*** TASK MATERIAL ***

(* ===== verification/ShSpec.v ===== *)
(** The shell's parser against its grammar: every command, written out with
    the parentheses its operators need, parses back to itself. *)

From S2P Require Import Prelude Kstate Fs Sh.
Local Open Scope Z_scope.

(** ** Writing commands *)
Inductive token : Type :=
| TSym (c : Z)
| TAppend
| TWord (w : list Z).

Definition text (t : token) : list Z :=
  match t with TSym c => [c] | TAppend => [c_gt; c_gt] | TWord w => w end.

(** What gettoken returns for it. *)
Definition code (t : token) : Z :=
  match t with TSym c => c | TAppend => c_plus | TWord _ => c_a end.

Definition word_ok (w : list Z) : Prop := w ≠ [] ∧ Forall (λ c, c ≠ 0 ∧ word_char c = true) w.

Definition tok_ok (t : token) : Prop :=
  match t with TSym c => c ∈ symbols | TAppend => True | TWord w => word_ok w end.

(** A space before each token. *)
Definition spaced (ts : list token) : list Z := ts ≫= λ t, 32 :: text t.

Definition redir_tok (mode : Z) : token :=
  if mode =? O_RDONLY then TSym c_lt
  else if mode =? Z.lor (Z.lor O_WRONLY O_CREATE) O_TRUNC then TSym c_gt
  else TAppend.

Definition paren (b : bool) (ts : list token) : list token :=
  if b then TSym c_lpar :: ts ++ [TSym c_rpar] else ts.

(** The tokens of a command where the grammar expects a line (0), the operand
    of [&] (1), a pipeline (2) or an element of a pipeline (3). *)
Fixpoint toks (lvl : nat) (c : cmd (list Z)) : list token :=
  match c with
  | LIST l r => paren (0 <? lvl)%nat (toks 1 l ++ TSym c_semi :: toks 0 r)
  | BACK c => paren (1 <? lvl)%nat (toks 1 c ++ [TSym c_amp])
  | PIPE l r => paren (2 <? lvl)%nat (toks 3 l ++ TSym c_bar :: toks 2 r)
  | REDIR c file mode _ => toks 3 c ++ [redir_tok mode; TWord file]
  | EXEC argv => TWord <$> argv
  end.

Definition render (c : cmd (list Z)) : list Z := spaced (toks 0 c).

Definition redir_ok (mode fd : Z) : Prop :=
  (mode, fd) ∈ [(O_RDONLY, 0); (Z.lor (Z.lor O_WRONLY O_CREATE) O_TRUNC, 1); (Z.lor O_WRONLY O_CREATE, 1)].

(** Commands that can be typed: words of word characters, at most
    MAXARGS - 1 of them, and the three kinds of redirection. *)
Fixpoint cmd_ok (c : cmd (list Z)) : Prop :=
  match c with
  | EXEC argv => Forall word_ok argv ∧ (length argv < MAXARGS)%nat
  | REDIR c file mode fd => cmd_ok c ∧ word_ok file ∧ redir_ok mode fd
  | PIPE l r | LIST l r => cmd_ok l ∧ cmd_ok r
  | BACK c => cmd_ok c
  end.

#[export] Instance redir_ok_dec mode fd : Decision (redir_ok mode fd).
Proof. unfold redir_ok. apply _. Defined.
#[export] Instance word_ok_dec w : Decision (word_ok w).
Proof. unfold word_ok. apply _. Defined.
#[export] Instance cmd_ok_dec c : Decision (cmd_ok c).
Proof. induction c; cbn [cmd_ok]; apply _. Defined.

(** Redirections applied from the inside out. *)
Definition redirs (c : cmd (list Z)) (rs : list (list Z * Z * Z)) : cmd (list Z) :=
  foldl (λ c r, REDIR c r.1.1 r.1.2 r.2) c rs.
Definition redir_toks (rs : list (list Z * Z * Z)) : list token :=
  rs ≫= λ r, [redir_tok r.1.2; TWord r.1.1].
Definition redirs_ok (rs : list (list Z * Z * Z)) : Prop :=
  Forall (λ r, word_ok r.1.1 ∧ redir_ok r.1.2 r.2) rs.

(** ** Scanning the written line *)
Section scan.
Variable line : list Z.
Abbreviation es := (length line).

Definition blank (w : list Z) : Prop := Forall (λ c, in_set whitespace c = true) w.

(** The tokens [ts] and white space [v], from the first token on. *)
Definition body (v : list Z) (ts : list token) : list Z :=
  match ts with [] => [] | t :: ts => text t ++ spaced ts ++ v end.

(** From [s] on the line holds the tokens [ts], between white space. *)
Definition at_toks (s : nat) (ts : list token) : Prop :=
  (s ≤ es)%nat ∧ Forall tok_ok ts ∧
  ∃ w v, blank w ∧ blank v ∧ drop s line = w ++ body v ts.

Lemma drop_len s w r : (s ≤ es)%nat → drop s line = w ++ r →
  (s + length w ≤ es)%nat ∧ drop (s + length w) line = r.
Proof.
  intros Hs Hd. pose proof (f_equal length Hd) as Hl. rewrite length_drop, length_app in Hl.
  split; [lia|]. rewrite <-drop_drop, Hd. apply drop_app_length.
Qed.

Lemma chr_drop s c r : drop s line = c :: r → chr line s = c.
Proof. intros Hd. unfold chr. rewrite <-(Nat.add_0_r s), <-lookup_drop, Hd. done. Qed.

Lemma chr_drop_nil s : drop s line = [] → chr line s = 0.
Proof. intros Hd. unfold chr. rewrite <-(Nat.add_0_r s), <-lookup_drop, Hd. done. Qed.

*** End of TASK MATERIAL ***

▶ WORK TASK: Using the entries above, quote each line verbatim from the first through the line that contains "(** A space before each token. *)".

▶ TASK RESPONSE:
(* ===== verification/ShSpec.v ===== *)
(** The shell's parser against its grammar: every command, written out with
    the parentheses its operators need, parses back to itself. *)

From S2P Require Import Prelude Kstate Fs Sh.
Local Open Scope Z_scope.

(** ** Writing commands *)
Inductive token : Type :=
| TSym (c : Z)
| TAppend
| TWord (w : list Z).

Definition text (t : token) : list Z :=
  match t with TSym c => [c] | TAppend => [c_gt; c_gt] | TWord w => w end.

(** What gettoken returns for it. *)
Definition code (t : token) : Z :=
  match t with TSym c => c | TAppend => c_plus | TWord _ => c_a end.

Definition word_ok (w : list Z) : Prop := w ≠ [] ∧ Forall (λ c, c ≠ 0 ∧ word_char c = true) w.

Definition tok_ok (t : token) : Prop :=
  match t with TSym c => c ∈ symbols | TAppend => True | TWord w => word_ok w end.

(** A space before each token. *)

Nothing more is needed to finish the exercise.